Immer wieder ist es die Wissenschaft, die Umweltveränderungen erklärt und nachweist, dass der Mensch selber Ursache gravierender Veränderungen ist. Das Artensterben gilt nebst der Klimakrise als grösste Bedrohung weltweit. Weil der Mensch den Planeten innerhalb kürzester Zeit verändert, haben Wissenschaftler das Zeitalter des Anthropozän ausgerufen.

Die Luftverschmutzung, die Langzeitbelastung durch toxische Feinstäube, ist ein bestimmender Faktor bei Atemwegserkrankungen. Die kleinen Partikel können sich mit Viren verbinden, direkt in Blutbahnen und Organe eindringen und Entzündungen auslösen.
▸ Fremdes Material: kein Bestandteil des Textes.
(** [SMTP.__exit__]: QUIT is sent; a server that has already hung up
    ([SMTPServerDisconnected]) is ignored, any other failure is raised. *)
Definition smtp_exit (s : session) : M unit :=
  match on_quit s with
  | Some e => if isinstance e SMTPServerDisconnected then mret tt else mraise e
  | None => mret tt
  end.

(** [with smtplib.SMTP(...) as server: block]: [__exit__] runs when the
    block returns and when it raises; what [__exit__] raises replaces
    the exception in flight. *)
Definition with_smtp {A} (s : session) (block : M A) : M A :=
  (call (on_connect s) ;;
   fun w => match block w with
            | (r, w') => match smtp_exit s w' with
                         | (Ok _, w'') => (r, w'')
                         | (Raise e, w'') => (Raise e, w'')
                         end
            end)%M.

(* ================================================================= *)
(** ** The Mail Relay Client *)

(** The result triple [(success, message, email_id)]. *)
Definition send_result : Type := bool * string * option string.

Definition auth_prefix : string :=
  "SMTP Authentication failed. Check your Gmail credentials: ".
Definition recipient_prefix : string := "Invalid recipient email address: ".
Definition disconnected_prefix : string := "SMTP server connection lost: ".
Definition smtp_prefix : string := "SMTP error occurred: ".
Definition unexpected_prefix : string := "Unexpected error: ".

Definition failure (prefix : string) (e : exn) : M send_result :=
  mret (false, prefix ++ exn_str e, None).

(** The [except] clauses of [send_email_smtp], in source order. *)
Definition relay_clauses : list (exc_class * (exn -> M send_result)) :=
  [ (SMTPAuthenticationError, failure auth_prefix);
    (SMTPRecipientsRefused, failure recipient_prefix);
    (SMTPServerDisconnected, failure disconnected_prefix);
    (SMTPException, failure smtp_prefix);
    (Exception, failure unexpected_prefix) ].

Definition send_email_smtp (cfg : settings) (eta : env)
    (receiver_email subject body_text : string) : M send_result :=
  (s <- enter_relay eta ;;
   try_except
     (call (on_build s) ;;
      with_smtp s
        (call (on_starttls s) ;;
         call (on_login s) ;;
         call (on_as_string s) ;;
         call (on_sendmail s) ;;
         deliver (Mail (GMAIL_EMAIL cfg) receiver_email subject body_text) ;;
         u <- uuid4 eta ;;
         mret (true, "Email sent successfully", Some (uuid_str u))))
     relay_clauses)%M.

(* ================================================================= *)
(** ** The HTTP surface *)

(** What the view sees of the request: [request.is_json] and the body
    as [json.loads] would read it. *)
Inductive payload : Type :=
| Malformed           (* the bytes are not a JSON document *)
| Parsed (v : json).

Record request : Type := Request { is_json : bool; body : payload }.

Definition bad_request : exn :=
  Exn BadRequest "400 Bad Request: Failed to decode JSON object".

(** [request.get_json()], called once [is_json] holds: a body that does
    not parse makes [on_json_loading_failed] raise [BadRequest]. *)
Definition get_json (req : request) : M json :=
  match body req with
  | Parsed v => mret v
  | Malformed => mraise bad_request
  end.
(** * Payroll pipeline: timesheet extraction, wage calculation, orchestration

    A shallow embedding of the Python sources
    - [agents/agent2_calculator.py]  (class [WageCalculatorAgent]),
    - [agents/agent1_parser.py]      (class [TimesheetParserAgent]),
    - [workflow.py]                  (class [TimesheetWorkflow]),
    - [models.py]                    (the pydantic records),
    - [agents/agent3_pdf_generator.py] (file names and [process] of
      [SalarySlipGeneratorAgent]; the drawing of the PDF is kept abstract),
    - [main.py]                      (the batch loop),
    - [generate_dummy_timesheets.py] (the sheet [create_excel_timesheet]
      writes),
    together with the properties stated about them.

    Python's [float] is IEEE-754 binary64.  It is modelled by the Standard
    Library's executable specification [spec_float] with [prec = 53] and
    [emax = 1024]; every arithmetic operation below is the correctly rounded
    IEEE operation, so that a value computed here is the value CPython
    computes. *)

From Stdlib Require Import ZArith List String Ascii Bool Lia SpecFloat DecimalString.
Import ListNotations.
Local Open Scope string_scope.
Local Open Scope Z_scope.

(** ** Python floats *)

Module Float.

Definition prec : Z := 53.
Definition emax : Z := 1024.

Definition float : Type := spec_float.

Definition zero : float := S754_zero false.
Definition infinity : float := S754_infinity false.
Definition nan : float := S754_nan.

Definition add : float -> float -> float := SFadd prec emax.
Definition sub : float -> float -> float := SFsub prec emax.
Definition mul : float -> float -> float := SFmul prec emax.

(** [x < y], [x <= y], [x > y], [x >= y] and [x == y] of Python; every
    comparison with a NaN is [false]. *)
Definition ltb (x y : float) : bool := SFltb x y.
Definition leb (x y : float) : bool := SFleb x y.
Definition gtb (x y : float) : bool := SFltb y x.
Definition geb (x y : float) : bool := SFleb y x.
Definition eqb (x y : float) : bool := SFeqb x y.

(** The floats Python can hold: canonical mantissa and exponent. *)
Definition valid (x : float) : bool := valid_binary prec emax x.

(** [float(n)] for a Python int [n] (exact when [|n| < 2^53]). *)
Definition of_Z (n : Z) : float := binary_normalize prec emax n 0 false.

(** The binary64 nearest to the fraction [n / d] (ties to even), with
    sign [s]: one correctly rounded division of the two integers. *)
Definition nearest_ratio (s : bool) (n d : positive) : float :=
  let '(q, e, l) := SFdiv_core_binary prec emax (Zpos n) 0 (Zpos d) 0 in
  binary_round_aux prec emax s q e l.

(** A decimal literal [n * 10^-k] as the Python parser reads it, for
    instance [decimal 62 3] for [0.062]. *)
Definition decimal (n : positive) (k : nat) : float :=
  nearest_ratio false n (Z.to_pos (10 ^ Z.of_nat k)).

(** [min(a, b)] of Python: [b] replaces [a] only when [b < a]. *)
Definition min (a b : float) : float := if ltb b a then b else a.

(** The integer nearest to [a / b] for [0 <= a] and [0 < b], a tie going
    to the even neighbour. *)
Definition div_half_even (a b : Z) : Z :=
  let q := a / b in
  match (2 * (a mod b)) ?= b with
  | Lt => q
  | Gt => q + 1
  | Eq => if Z.even q then q else q + 1
  end.

(** The number of cents nearest to the exact value [m * 2^e]. *)
Definition cents (m : positive) (e : Z) : Z :=
  match e with
  | Zneg p => div_half_even (Zpos m * 100) (2 ^ Zpos p)
  | _ => Zpos m * 100 * 2 ^ e
  end.

(** [round(x, 2)] of CPython: the exact value of [x] is rounded to two
    decimal places, half to even, and the decimal obtained is converted
    back to the nearest float.  NaN, the infinities and the zeros round to
    themselves; a value that rounds to no cent keeps its sign. *)
Definition round2 (x : float) : float :=
  match x with
  | S754_finite s m e =>
      match cents m e with
      | Zpos n => nearest_ratio s n 100
      | _ => S754_zero s
      end
  | _ => x
  end.

End Float.

Import Float.

Declare Scope float_scope.
Delimit Scope float_scope with float.
Infix "+" := Float.add : float_scope.
Infix "-" := Float.sub : float_scope.
Infix "*" := Float.mul : float_scope.
Infix "<?" := Float.ltb : float_scope.
Infix "<=?" := Float.leb : float_scope.
Infix ">?" := Float.gtb : float_scope.
Infix ">=?" := Float.geb : float_scope.

(** ** Exceptions and results

    The agents wrap their bodies in [try ... except Exception as e] and hand
    back a dictionary; inside the body an exception aborts the rest. *)

Record exn := { exn_class : string; exn_msg : string }.

Inductive res (A : Type) : Type :=
| Ok (a : A)
| Raise (e : exn).
Arguments Ok {A} a.
Arguments Raise {A} e.

Definition bind {A B : Type} (r : res A) (k : A -> res B) : res B :=
  match r with
  | Ok a => k a
  | Raise e => Raise e
  end.

Notation "x <- r ;; k" := (bind r (fun x => k))
  (at level 61, r at next level, right associativity).

Definition TypeError (msg : string) : exn := {| exn_class := "TypeError"; exn_msg := msg |}.
Definition ValueError (msg : string) : exn := {| exn_class := "ValueError"; exn_msg := msg |}.
Definition IndexError (msg : string) : exn := {| exn_class := "IndexError"; exn_msg := msg |}.
Definition KeyError (msg : string) : exn := {| exn_class := "KeyError"; exn_msg := msg |}.
Definition AttributeError (msg : string) : exn :=
  {| exn_class := "AttributeError"; exn_msg := msg |}.

(** ** The records of [models.py] *)

Record EmployeeInfo := {
  employee_id : string;
  name : string;
  department : string;
  designation : string;
  email : string;
  bank_account : string
}.

Record WorkingHours := {
  regular_hours : float;
  overtime_hours : float;
  leave_days : Z;
  holiday_work_hours : float
}.

Record PayPeriod := { start_date : string; end_date : string }.

Record TimesheetData := {
  employee : EmployeeInfo;
  period : PayPeriod;
  hours : WorkingHours;
  hourly_rate : option float;
  overtime_rate : option float
}.

Record GrossSalary := {
  base_pay : float;
  overtime_pay : float;
  allowances : float;
  bonuses : float;
  total_gross : float
}.

Record Deductions := {
  income_tax : float;
  social_security : float;
  insurance : float;
  provident_fund : float;
  other_deductions : float;
  total_deductions : float
}.

Record SalaryCalculation := {
  calc_employee_id : string;
  gross_salary : GrossSalary;
  deductions : Deductions;
  net_salary : float;
  calculation_date : string
}.

(** The dictionary an agent returns: [{"success", "data", "error"}]. *)
Record agent_result (A : Type) := {
  success : bool;
  data : option A;
  error : option string
}.
Arguments success {A} _.
Arguments data {A} _.
Arguments error {A} _.

(** [try: ... return {"success": True, "data": d, "error": None}
     except Exception as e: return {"success": False, "data": None, "error": str(e)}] *)
Definition try_except {A : Type} (body : res A) : agent_result A :=
  match body with
  | Ok d => {| success := true; data := Some d; error := None |}
  | Raise e => {| success := false; data := None; error := Some (exn_msg e) |}
  end.

(** ** The wage calculator ([agents/agent2_calculator.py]) *)

Module Calculator.

Local Open Scope float_scope.

(** One entry of [self.tax_brackets]. *)
Record bracket := { limit : float; rate : float }.

(** [self.tax_brackets]; the integer limits are compared and subtracted
    as the floats of the same value. *)
Definition tax_brackets : list bracket :=
  [ {| limit := of_Z 1000; rate := decimal 10 2 |};
    {| limit := of_Z 3000; rate := decimal 12 2 |};
    {| limit := of_Z 5000; rate := decimal 22 2 |};
    {| limit := infinity; rate := decimal 24 2 |} ].

(** The [for bracket in self.tax_brackets] loop, with its two locals
    [tax] and [previous_limit]; [break] returns the accumulated tax. *)
Fixpoint tax_loop (brackets : list bracket) (gross_salary tax previous_limit : float)
  : float :=
  match brackets with
  | [] => tax
  | b :: rest =>
      if gross_salary >? previous_limit then
        let taxable_in_bracket :=
          Float.min (gross_salary - previous_limit) (limit b - previous_limit) in
        let tax := tax + taxable_in_bracket * rate b in
        let previous_limit := limit b in
        if gross_salary <=? limit b then tax
        else tax_loop rest gross_salary tax previous_limit
      else tax_loop rest gross_salary tax previous_limit
  end.

Definition progressive_tax (brackets : list bracket) (gross_salary : float) : float :=
  round2 (tax_loop brackets gross_salary zero (of_Z 0)).

Definition calculate_progressive_tax (gross_salary : float) : float :=
  progressive_tax tax_brackets gross_salary.

(** The variant the specification compares the loop with: the same
    body, leaving the loop on [gross_salary < bracket["limit"]]. *)
Fixpoint tax_loop_strict (brackets : list bracket) (gross_salary tax previous_limit : float)
  : float :=
  match brackets with
  | [] => tax
  | b :: rest =>
      if gross_salary >? previous_limit then
        let taxable_in_bracket :=
          Float.min (gross_salary - previous_limit) (limit b - previous_limit) in
        let tax := tax + taxable_in_bracket * rate b in
        let previous_limit := limit b in
        if gross_salary <? limit b then tax
        else tax_loop_strict rest gross_salary tax previous_limit
      else tax_loop_strict rest gross_salary tax previous_limit
  end.

Definition calculate_progressive_tax_strict (gross_salary : float) : float :=
  round2 (tax_loop_strict tax_brackets gross_salary zero (of_Z 0)).

(** The deduction rates set in [__init__]. *)
Definition social_security_rate : float := decimal 62 3.
Definition medicare_rate : float := decimal 145 4.
Definition insurance_flat : float := of_Z 100.
Definition provident_fund_rate : float := decimal 5 2.

(** [float * None] in [calculate_gross_salary]. *)
Definition mul_none : exn :=
  TypeError "unsupported operand type(s) for *: 'float' and 'NoneType'".

Definition calculate_gross_salary (timesheet_data : TimesheetData) : res GrossSalary :=
  match hourly_rate timesheet_data with
  | None => Raise mul_none
  | Some hourly =>
      let base_pay := regular_hours (hours timesheet_data) * hourly in
      match overtime_rate timesheet_data with
      | None => Raise mul_none
      | Some overtime =>
          let overtime_pay := overtime_hours (hours timesheet_data) * overtime in
          let holiday_bonus :=
            holiday_work_hours (hours timesheet_data) * hourly * decimal 5 1 in
          let allowances := of_Z 500 in
          let bonuses :=
            if regular_hours (hours timesheet_data) >=? of_Z 160
            then of_Z 200 else zero in
          let total_gross :=
            base_pay + overtime_pay + holiday_bonus + allowances + bonuses in
          Ok {| base_pay := round2 base_pay;
                overtime_pay := round2 overtime_pay;
                allowances := round2 (allowances + holiday_bonus);
                bonuses := round2 bonuses;
                total_gross := round2 total_gross |}
      end
  end.

Definition calculate_deductions (gross_salary : float) : Deductions :=
  let income_tax := calculate_progressive_tax gross_salary in
  let social_security := gross_salary * social_security_rate in
  let medicare := gross_salary * medicare_rate in
  let fica_total := social_security + medicare in
  let insurance := insurance_flat in
  let provident_fund := gross_salary * provident_fund_rate in
  let other_deductions := zero in
  let total_deductions :=
    income_tax + fica_total + insurance + provident_fund + other_deductions in
  {| income_tax := round2 income_tax;
     social_security := round2 fica_total;
     insurance := round2 insurance;
     provident_fund := round2 provident_fund;
     other_deductions := round2 other_deductions;
     total_deductions := round2 total_deductions |}.

(** The body of [process] inside [try].  [today] is what
    [datetime.now().strftime("%Y-%m-%d")] returns when the run takes
    place; the argument is [None] when the caller has no timesheet. *)
Definition process_body (today : string) (timesheet_data : option TimesheetData)
  : res SalaryCalculation :=
  match timesheet_data with
  | None => Raise (AttributeError "'NoneType' object has no attribute 'hours'")
  | Some timesheet_data =>
      gross_salary <- calculate_gross_salary timesheet_data ;;
      let deductions := calculate_deductions (total_gross gross_salary) in
      let net_salary := total_gross gross_salary - total_deductions deductions in
      Ok {| calc_employee_id := employee_id (employee timesheet_data);
            gross_salary := gross_salary;
            deductions := deductions;
            net_salary := round2 net_salary;
            calculation_date := today |}
  end.

Definition process (today : string) (timesheet_data : option TimesheetData)
  : agent_result SalaryCalculation :=
  try_except (process_body today timesheet_data).

End Calculator.

Import Calculator.

(** ** Python strings *)

Module PyStr.

Local Open Scope char_scope.

Definition is_upper (c : ascii) : bool :=
  let n := nat_of_ascii c in (65 <=? n)%nat && (n <=? 90)%nat.

Definition lower_char (c : ascii) : ascii :=
  if is_upper c then ascii_of_nat (nat_of_ascii c + 32) else c.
Wir wissen alle, dass der motorisierte Verkehr am meisten toxische Feinstäube freisetzt und den Klimawandel beschleunigt. Er gefährdet unsere Gesundheit in hohem Mass. Deshalb muss man sich wundern, weshalb der Autoverkehr immer noch so viele Privilegien und Freiheiten besitzt, während Wirtschaft, Kultur und Gesellschaft rigorose Massnahmen zur raschen Senkung der Fallzahlen beziehungsweise zum Schutz der Volksgesundheit ertragen müssen. Es wäre an der Zeit, dass wir uns Gedanken machen über Verhaltensänderungen mit langfristiger Wirkung. Und Forderungen der Klimajugend ernst nehmen.